Each line in the records below, from the one that contains "form_queueId : jsval;" to the one that contains "s_form : form_state;", should be reproduced exactly, the first and last included.

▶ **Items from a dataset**
=== Begin Enclosure ===

(* ===== verification/DocsView.v ===== *)
(** * [views/DocsView.vue]: the embedded API reference *)

From stdpp Require Import base list gmap strings.
From Stdlib Require Import NArith ZArith Lia String SpecFloat.
From S2P Require Import Prelude JsString JsNum JsVal Json Prog State Storage Api Payload Catalog View Form Session.
Local Open Scope js_scope.

(** The component has no state of its own. *)
Definition state : Type := unit.

Section handlers.
Context `{Platform}.

Definition docsSrc (p : panel) : jstring := apiBase (ses p) ++ js "/docs?embed=1".
Definition openapi (p : panel) : jstring := apiBase (ses p) ++ js "/openapi.json".

(** ** The template *)

Definition render (p : panel) (v : state) : E (list (vnode (panel * state))) :=
  el "div" [at_ "class" "flex h-[calc(100svh-7rem)] flex-col gap-3"] [
    el "div" [at_ "class" "flex items-end justify-between gap-3"] [
      el "div" [] [
        el "h1" [at_ "class" "text-lg font-semibold tracking-tight"] [txt "API reference"];
        el "p" [at_ "class" "text-sm text-muted-foreground"] [
          txt " OpenAPI 3.1 · ";
          el "a" [
              bind_ "href" (e_replace "?embed=1" "" (e_str (docsSrc p)));
              at_ "target" "_blank";
              at_ "rel" "noopener";
              at_ "class" "underline"] [txt "/docs"];
          txt " · ";
          el "a" [
              bind_ "href" (e_str (openapi p));
              at_ "target" "_blank";
              at_ "rel" "noopener";
              at_ "class" "underline"] [txt "openapi.json"]]]];
    el "Card" [at_ "class" "min-h-0 flex-1 overflow-hidden p-0"] [
      el "iframe" [
          bind_ "src" (e_str (docsSrc p));
          at_ "title" "BetterMQ API reference";
          at_ "class" "h-full w-full border-0";
          at_ "sandbox" "allow-scripts allow-same-origin allow-forms allow-popups"] []]].
End handlers.
(* ===== verification/EnqueueView.v ===== *)
(** * [views/EnqueueView.vue]: adding a job to a queue *)

From stdpp Require Import base list gmap strings.
From Stdlib Require Import NArith ZArith Lia String SpecFloat.
From S2P Require Import Prelude JsString JsNum JsVal Json Prog State Storage Api Payload Catalog View Form Session.
Local Open Scope js_scope.

(** The reactive [form]. *)
Record form_state := Form_ {
  form_queueId : jsval;
  form_key : jsval;
  form_priority : jsval;
  form_delay : jsval;
  form_idempotency : jsval;
  form_body : jsval
}.

Definition set_form_queueId (v : jsval) (r : form_state) : form_state :=
  {| form_queueId := v; form_key := form_key r; form_priority := form_priority r; form_delay := form_delay r; form_idempotency := form_idempotency r; form_body := form_body r |}.
Definition set_form_key (v : jsval) (r : form_state) : form_state :=
  {| form_queueId := form_queueId r; form_key := v; form_priority := form_priority r; form_delay := form_delay r; form_idempotency := form_idempotency r; form_body := form_body r |}.
Definition set_form_priority (v : jsval) (r : form_state) : form_state :=
  {| form_queueId := form_queueId r; form_key := form_key r; form_priority := v; form_delay := form_delay r; form_idempotency := form_idempotency r; form_body := form_body r |}.
Definition set_form_delay (v : jsval) (r : form_state) : form_state :=
  {| form_queueId := form_queueId r; form_key := form_key r; form_priority := form_priority r; form_delay := v; form_idempotency := form_idempotency r; form_body := form_body r |}.
Definition set_form_idempotency (v : jsval) (r : form_state) : form_state :=
  {| form_queueId := form_queueId r; form_key := form_key r; form_priority := form_priority r; form_delay := form_delay r; form_idempotency := v; form_body := form_body r |}.
Definition set_form_body (v : jsval) (r : form_state) : form_state :=
  {| form_queueId := form_queueId r; form_key := form_key r; form_priority := form_priority r; form_delay := form_delay r; form_idempotency := form_idempotency r; form_body := v |}.

(** The component's state. *)
Record state := State_ {
  s_form : form_state;
  s_status : status
}.

Definition set_s_form (v : form_state) (r : state) : state :=
  {| s_form := v; s_status := s_status r |}.
Definition set_s_status (v : status) (r : state) : state :=
  {| s_form := s_form r; s_status := v |}.

Definition on_form (f : form_state -> form_state) (v : state) : state := set_s_form (f (s_form v)) v.
Definition on_status (f : status -> status) (v : state) : state := set_s_status (f (s_status v)) v.

(** The state [setup] creates. *)
Definition setup : state :=
  {| s_form := {| form_queueId := VStr []; form_key := VStr []; form_priority := VNum (num_of_Z 5); form_delay := VStr []; form_idempotency := VStr []; form_body := VStr (jsq "{'hello':'world'}") |};
     s_status := useActionStatus |}.

Section handlers.
Context `{Platform}.

Definition mounted : vprog state unit := spawn (lib refreshQueues).

(** [parseInt(String(form.delay), 10)] *)
Definition delay_of (f : form_state) : num := parse_int (to_string (form_delay f)).

(** The payload [enqueue] builds, with the error [mergeOutbound] reports. *)
Definition enqueue_payload (ob : outbound_state) (f : form_state) : E (jsval * option jstring) :=
  let payload := VObj ["body" ~> parseBodyField (form_body f);
                       "priority" ~> VNum (number_or (form_priority f) 5)] in
  key ← e_trim (Ok (form_key f));
  let payload := if truthy key then set_prop payload (js "key") key else payload in
  idem ← e_trim (Ok (form_idempotency f));
  let payload := if truthy idem then set_prop payload (js "idempotency_key") idem else payload in
  let delay := delay_of f in
  let payload := if num_ltb (num_of_Z 0) delay then set_prop payload (js "delay") (VNum delay) else payload in
  mergeOutbound ob payload.

Definition enqueue_path (f : form_state) : E jsval :=
  e_template [ #"/v1/queues/"; e_encode (Ok (form_queueId f)); #"/enqueue"].

Definition enqueue_message (f : form_state) (r : jsval) : E jsval :=
  e_template [e_str (if num_ltb (num_of_Z 0) (delay_of f) then js "Delayed " else js "Enqueued ");
              (Ok r) @. "message_id" .|| ((Ok r) @. "scheduled") @? "schedule_id" .|| #"?"].

Definition enqueue : vprog state unit :=
  _ ← upd (on_status st_reset);
  f ← local s_form;
  if negb (truthy (form_queueId f)) then upd (on_status (st_fail (VStr (js "Select a queue first"))))
  else
    ob ← page out;
    m ← pure (enqueue_payload ob f);
    match m with
    | (_, Some headersError) => upd (on_status (st_fail (VStr headersError)))
    | (payload, None) =>
        prog_catch
          (path ← pure (enqueue_path f);
           r ← lib (pub_post (to_string path) (Some payload));
           msg ← pure (enqueue_message f r);
           upd (on_status (st_succeed msg)))
          (fun e => upd (on_status (st_fail e)))
    end.

(** ** The template *)

Definition render (p : panel) (v : state) : E (list (vnode (panel * state))) :=
  el "div" [at_ "class" "space-y-4"] [
    el "div" [] [
      el "h1" [at_ "class" "text-lg font-semibold tracking-tight"] [txt "Enqueue"];
      el "p" [at_ "class" "text-sm text-muted-foreground"] [
        txt " Add a job to a queue. No key = standard (queue parallelism). A key = FIFO for that entity. "];
      el "code" [at_ "class" "mt-1 block font-mono text-xs text-muted-foreground"] [txt "POST /v1/queues/{id}/enqueue"]];
    el "Alert" [] [
      el "AlertDescription" [] [
        txt " Retries and default concurrency come from the queue. Pass a routing key only when this entity must stay in order (for example ";
        el "code" [] [txt "user-42"];
        txt "). "]];
    el "Card" [] [
      el "CardHeader" [] [
        el "CardTitle" [] [txt "Queue"];
        el "CardDescription" [] [txt "Frozen webhook for this job"]];
      el "CardContent" [] [
        Field #"Queue" (Ok VUndef) (Ok VUndef) (Ok VUndef) (frag [
          AppSelect (Ok (form_queueId (s_form v))) (fun ev => upd (on_form (set_form_queueId ev)))
            (e_map (fun q => e_object [("value", queueId q); ("label", (((Ok q) @. "queue") .|| ((Ok q) @. "name")) .|| (queueId q))]) (Ok (queues (cat p)))) #"— create a queue first —" None])]];
    el "Card" [] [
      el "CardHeader" [] [
        el "CardTitle" [] [txt "Message"];
        el "CardDescription" [] [txt "Payload and delivery options"]];
      el "CardContent" [at_ "class" "grid gap-3 sm:grid-cols-2"] [
        Field #"Key" #"Optional. Empty = standard. Set to FIFO this entity (other keys still run in parallel)." (Ok VUndef) (Ok VUndef) (frag [
          el "Input" [
              model_ "v-model" (Ok (form_key (s_form v))) (fun ev => upd (on_form (set_form_key ev)));
              at_ "placeholder" "user-42"] []]);
        Field #"Priority" (Ok VUndef) (Ok VUndef) (Ok VUndef) (frag [
          el "Input" [
              model_ "v-model" (Ok (form_priority (s_form v))) (fun ev => upd (on_form (set_form_priority ev)));
              at_ "type" "number"] []]);
        Field #"Delay (ms)" (Ok VUndef) (Ok VUndef) (Ok VUndef) (frag [
          el "Input" [
              model_ "v-model" (Ok (form_delay (s_form v))) (fun ev => upd (on_form (set_form_delay ev)));
              at_ "type" "number"] []]);
        Field #"Idempotency" (Ok VUndef) (Ok VUndef) (Ok VUndef) (frag [
          el "Input" [
              model_ "v-model" (Ok (form_idempotency (s_form v))) (fun ev => upd (on_form (set_form_idempotency ev)))] []]);
        Field #"Body" (Ok VUndef) (Ok VUndef) #"sm:col-span-2" (frag [
          el "Textarea" [
              model_ "v-model" (Ok (form_body (s_form v))) (fun ev => upd (on_form (set_form_body ev)));
              at_ "class" "font-mono text-xs";
              at_ "rows" "4"] []])]];
    el "div" [at_ "class" "flex items-center gap-2"] [
      el "Button" [at_ "size" "sm"; on_ "@click" (fun _ => enqueue)] [txt "Enqueue"];
      ActionMessage (Ok (st_error (s_status v))) (Ok (st_ok (s_status v))) (Ok VUndef)]].
End handlers.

=== End Enclosure ===

▶ **Written reply**
  form_queueId : jsval;
  form_key : jsval;
  form_priority : jsval;
  form_delay : jsval;
  form_idempotency : jsval;
  form_body : jsval
}.

Definition set_form_queueId (v : jsval) (r : form_state) : form_state :=
  {| form_queueId := v; form_key := form_key r; form_priority := form_priority r; form_delay := form_delay r; form_idempotency := form_idempotency r; form_body := form_body r |}.
Definition set_form_key (v : jsval) (r : form_state) : form_state :=
  {| form_queueId := form_queueId r; form_key := v; form_priority := form_priority r; form_delay := form_delay r; form_idempotency := form_idempotency r; form_body := form_body r |}.
Definition set_form_priority (v : jsval) (r : form_state) : form_state :=
  {| form_queueId := form_queueId r; form_key := form_key r; form_priority := v; form_delay := form_delay r; form_idempotency := form_idempotency r; form_body := form_body r |}.
Definition set_form_delay (v : jsval) (r : form_state) : form_state :=
  {| form_queueId := form_queueId r; form_key := form_key r; form_priority := form_priority r; form_delay := v; form_idempotency := form_idempotency r; form_body := form_body r |}.
Definition set_form_idempotency (v : jsval) (r : form_state) : form_state :=
  {| form_queueId := form_queueId r; form_key := form_key r; form_priority := form_priority r; form_delay := form_delay r; form_idempotency := v; form_body := form_body r |}.
Definition set_form_body (v : jsval) (r : form_state) : form_state :=
  {| form_queueId := form_queueId r; form_key := form_key r; form_priority := form_priority r; form_delay := form_delay r; form_idempotency := form_idempotency r; form_body := v |}.

(** The component's state. *)
Record state := State_ {
  s_form : form_state;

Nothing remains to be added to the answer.